People who sued would be awarded at least $10,000, as well as the costs of lawyers’ fees, if they won.
Analysis by Helen-Ann Smith, news correspondent
Be in no doubt, it’s hugely significant, unusual and complex for the federal government to file a lawsuit against a state in this way. But then the law it is trying to tackle is itself hugely significant, unusual and complex.
This is only the second time the US Justice Department has sued a state over a law passed by a Republican local legislature – the first was in June when it sued Georgia over a new voting rights bill.
The suit will not have an easy ride. First and foremost because the piece of legislation it’s targeting was specifically designed to evade legal challenge, that’s the very basis of its success. By relying on individual citizens to enforce it by suing other citizens, the law has become uniquely hard to block or challenge. Even the Supreme Court declined to rule on it.
But it will be a tough ride for other reasons too. The Federal Government will have to show that some injury has been done to it and the court route through which it must now pass is in itself a conservative one.
The Attorney General and others have been at pains to stress the fact this law violates the constitutional rights of women in Texas (after all, abortion is still legal in the United States of America). In this they’re attempting to remove some of the politics from the debate. What’s to stop any State, they would argue, from bringing any law of this design to challenge any other constitutional right – gun ownership for example?
It’s unclear if this will work, but it is clear the administration felt it had to try.
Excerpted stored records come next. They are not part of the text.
(** * Real-Time Audio Visualizer: the signal-to-visual core

    A shallow embedding of the classes that carry the algorithmic content
    of the visualizer, one module per class:

    - [PerformanceLOD]      (utils/PerformanceLOD.ts): the adaptive
      level-of-detail state machine;
    - [DeviceCapabilities]  (utils/DeviceCapabilities.ts): the start-up
      decision table;
    - [AudioAnalyzer]       (AudioAnalyzer.ts): band levels and overall level;
    - [VisualizerEngine]    (VisualizerEngine.ts): mesh morphing, particle
      simulation and configuration updates;
    - [ObjectPool], [EventBus], [ErrorHandler], [PerformanceMonitor] and
      [UserPreferences]: the utilities around them.

    In these modules JavaScript numbers are idealised: integer quantities
    are [Z], quotients of integers are exact rationals [Q], and everything
    that goes through [Math.sqrt], [Math.sin], [Math.cos], [Math.acos] or
    [Math.random] is a real number [R].  The one float behaviour that
    decides control flow or results, NaN, is kept where it can arise (reads
    outside a typed array, 0/0): such results are [None].

    Where a statement depends on how the code rounds, the arithmetic of the
    code is modelled:

    - [PerformanceLODBinary64]: the controller over binary64 frame rates,
      with the additions, the division and the comparisons of the code;
    - [VisualizerEngineRounded]: the particle pass with a rounding after
      every operation and at every store into a [Float32Array];
    - [VisualizerEngineBinary64]: the reset radius as a binary64 number. *)

From Stdlib Require Import String.
From Stdlib Require Import List ZArith QArith Bool Lia Lra.
From Stdlib Require Import Qfield Qround Reals.
From Stdlib Require Strings.Byte.
From Stdlib Require Floats.
Import ListNotations.

(** The comparison [a < b] on rationals, as a boolean. *)
Definition Qltb (a b : Q) : bool := negb (Qle_bool b a).

(* ================================================================== *)
(** * PerformanceLOD *)
(* ================================================================== *)

Module PerformanceLOD.

Local Open Scope Z_scope.

(** [interface LODLevel] *)
Record LODLevel := mkLOD {
  name : string;
  particleCount : Z;
  geometrySegments : Z;
  enableComplexShaders : bool;
  enablePostProcessing : bool;
  targetFPS : Z
}.

(** The table built by the constructor, lowest to highest quality. *)
Definition lodLevels : list LODLevel :=
  [ mkLOD "Potato"%string 100 8 false false 30;
    mkLOD "Low"%string 300 16 false false 45;
    mkLOD "Medium"%string 600 24 true false 55;
    mkLOD "High"%string 1000 32 true true 58;
    mkLOD "Ultra"%string 2000 48 true true 60 ].

(** The levels are objects compared by reference ([indexOf], [!==]).  The
    five objects of the table differ pairwise as values, so comparing the
    fields identifies the same object. *)
Definition LODLevel_eqb (a b : LODLevel) : bool :=
  String.eqb (name a) (name b) && Z.eqb (particleCount a) (particleCount b)
  && Z.eqb (geometrySegments a) (geometrySegments b)
  && Bool.eqb (enableComplexShaders a) (enableComplexShaders b)
  && Bool.eqb (enablePostProcessing a) (enablePostProcessing b)
  && Z.eqb (targetFPS a) (targetFPS b).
With other Republican lead states already indicating they’re working on copy-cat laws and another major challenge to abortion rights due to be heard in the Supreme Court this autumn, it will no doubt be a hot and controversial issue throughout the coming months.
Critics say the rules effectively establish a bounty system in order to sidestep women’s abortion rights enshrined in the landmark 1973 Supreme Court case Roe v Wade.
Federal officials are also concerned other states could enact similar laws that would “deprive their citizens of their constitutional rights,” Mr Garland said.
He added: “This kind of scheme to nullify the constitution of the United States is one that all Americans, whatever their politics or party, should fear.
“If it prevails, it may become a model for action in other areas, by other states and with respect to other constitutional rights and judicial precedents.”